- _Available data_:
********

(* ===== verification/SchedProofs.v ===== *)
(** * The scheduler keeps every thread in exactly one place

    [Policy] is what the scheduler and the thread operations ask of a
    scheduling policy; the four policies are its instances, and the theorems
    about [ReadyToRun], [Run], [Yield], [Sleep] and the two parts of [Fork] are proved against
    the class. *)

From S2P Require Import Prelude Lists ListProofs Sched.

(** ** The policies *)

Class Policy (typeno : Z) := {
  (** the threads that are ready, next one first *)
  ready : Queues -> list tptr;
  (** what the policy keeps true of threads and of queues *)
  tok : Thread -> Prop;
  qok : gmap tptr Thread -> Queues -> Prop;
  tok_status : forall th s, tok th -> tok (setStatus th s);
  tok_remain : forall th r, tok th -> tok (setRemainTime th r);
  tok_new : forall p0 r0 i,
    let p := if bool_decide (typeno = 1) then 8 else if bool_decide (typeno = 3) then -1 else p0 in
    tok (mkThread JUST_CREATED p r0 i);
  qok_new : forall ths, qok ths newQueues /\ ready newQueues = [];
  qok_ext : forall ths ths' q,
    (forall t, t ∈ ready q -> priority <$> ths' !! t = priority <$> ths !! t) ->
    qok ths q -> qok ths' q;
  enqueue_ok : forall ths q t th,
    qok ths q -> tok th -> ths !! t = Some th -> t ∉ ready q ->
    (forall x, x ∈ ready q -> is_Some (ths !! x)) ->
    exists th' q', enqueue typeno ths q t = Ok (<[t := th']> ths, q') /\
      status th' = status th /\ threadID th' = threadID th /\ tok th' /\
      qok (<[t := th']> ths) q' /\ ready q' ≡ₚ t :: ready q;
  dequeue_ok : forall ths q, qok ths q ->
    (ready q = [] /\ dequeue typeno q = Ok (None, q)) \/
    (exists t q', dequeue typeno q = Ok (Some t, q') /\ ready q = t :: ready q' /\ qok ths q') }.

Lemma Append_ok {T} `{EqDecision T} (x : T) xs : x ∉ xs -> Seq.Append x xs = Ok (xs ++ [x]).
Proof. intros H. unfold Seq.Append. rewrite seq_in_false by done. done. Qed.

Lemma Remove_ok {T} `{EqDecision T} (x : T) xs :
  x ∈ xs -> NoDup xs -> exists ys, Seq.Remove x xs = Ok ys /\ xs ≡ₚ x :: ys.
Proof.
  intros Hx HN. exists (Seq.remove1 x xs). pose proof (remove1_perm x xs Hx) as HP. split; [|done].
  unfold Seq.Remove. rewrite (seq_in_true x xs Hx). cbn [ASSERT mbind res_bind].
  rewrite seq_in_false; [done|]. rewrite <- HP in HN. by inversion HN.
Qed.

#[export] Instance fifo_policy : Policy 0.
Proof.
  refine {| ready := readyList; tok := fun _ => True; qok := fun _ _ => True |}; try done.
  - intros ths q t th _ _ Et Ht _. exists th, (mkQueues (readyList q ++ [t]) (sortedReadyList q) (threadArrQueue q)).
    unfold enqueue. cbn [bool_decide orb]. rewrite !bool_decide_false, !bool_decide_true by done.
    cbn [orb mbind res_bind]. rewrite Append_ok by done. cbn [mbind res_bind readyList].
    rewrite insert_id by done. split_and!; try done. by rewrite Permutation_app_comm.
  - intros ths q _. unfold dequeue. rewrite bool_decide_true by done. cbn [orb].
    destruct (readyList q) as [|t l] eqn:E; [by left|]. right.
    rewrite bool_decide_false by done. cbn. by eexists _, _.
Defined.

#[export] Instance rr_policy : Policy 2.
Proof.
  refine {| ready := readyList; tok := fun _ => True; qok := fun _ _ => True |}; try done.
  - intros ths q t th _ _ Et Ht _.
    exists (setRemainTime th timeSlice), (mkQueues (readyList q ++ [t]) (sortedReadyList q) (threadArrQueue q)).
    unfold enqueue, upd_thread, get_thread. rewrite (bool_decide_false (2 = 1)), (bool_decide_true (2 = 2)), orb_true_r by done.
    rewrite Et. cbn [mbind res_bind]. rewrite Append_ok by done. cbn [mbind res_bind readyList].
    split_and!; try done. by rewrite Permutation_app_comm.
  - intros ths q _. unfold dequeue. rewrite (bool_decide_true (2 = 2)), orb_true_r by done.
    destruct (readyList q) as [|t l] eqn:E; [by left|]. right.
    rewrite bool_decide_false by done. cbn. by eexists _, _.
Defined.

(** Comparing priorities is a total preorder. *)
#[export] Instance cmp_comparison ths : Comparison (cmp ths).
Proof.
  split; unfold cmp; intros; repeat case_bool_decide; lia.
Qed.

Lemma check_alive_ok ths ts :
  (forall x, x ∈ ts -> is_Some (ths !! x)) -> check_alive ths ts = Ok ().
Proof.
  induction ts as [|t ts IH]; intros H; [done|]. unfold check_alive in *. cbn [foldM].
  unfold get_thread. destruct (H t) as [th ->]; [left|]. cbn [mbind res_bind]. apply IH.
  intros x Hx. apply H. by right.
Qed.

#[export] Instance priority_policy : Policy 1.
Proof.
  refine {| ready := sortedReadyList; tok := fun _ => True;
            qok := fun ths q => Sorted (cmp_le (cmp ths)) (sortedReadyList q) |}; try done.
  - intros ths ths' q HE HS.
    assert (HC : forall x y, x ∈ sortedReadyList q -> y ∈ sortedReadyList q -> cmp ths' x y = cmp ths x y).
    { intros x y Hx Hy. pose proof (HE x Hx) as Ex. pose proof (HE y Hy) as Ey. unfold cmp.
      destruct (ths' !! x), (ths !! x); inversion Ex; destruct (ths' !! y), (ths !! y); inversion Ey;
        congruence. }
    clear HE. induction (sortedReadyList q) as [|x l IH]; [constructor|]. inversion HS as [|? ? HS' HH]; subst.
    constructor; [apply IH; [done|]; intros; apply HC; by right|].
    destruct l as [|y l']; constructor. inversion HH; subst. unfold cmp_le in *. rewrite HC; [done|left|right; left].
  - intros ths q t th HS _ Et Ht HA.
    exists th, (mkQueues (readyList q) (Seq.insert_before (cmp ths) t (sortedReadyList q)) (threadArrQueue q)).
    unfold enqueue. rewrite bool_decide_true by done. rewrite check_alive_ok by done.
    cbn [mbind res_bind]. unfold Seq.Insert. rewrite seq_in_false by done. cbn [negb ASSERT mbind res_bind].
    rewrite insert_id by done. split_and!; try done; cbn [sortedReadyList].
    + apply insert_before_sorted; [apply _|done].
    + apply insert_before_perm.
  - intros ths q HS. unfold dequeue. rewrite (bool_decide_false (1 = 0)), (bool_decide_false (1 = 2)), (bool_decide_true (1 = 1)) by done.
    cbn [orb]. destruct (sortedReadyList q) as [|t l] eqn:E; [by left|]. right.
    rewrite bool_decide_false by done. cbn. eexists _, _. split_and!; try done. cbn. by inversion HS.
Defined.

********

- _What you have to do_: Copy out, from the listing above, every line that contains the word "pose".

- _Response to the exercise_:
  intros Hx HN. exists (Seq.remove1 x xs). pose proof (remove1_perm x xs Hx) as HP. split; [|done].
    { intros x y Hx Hy. pose proof (HE x Hx) as Ex. pose proof (HE y Hy) as Ey. unfold cmp.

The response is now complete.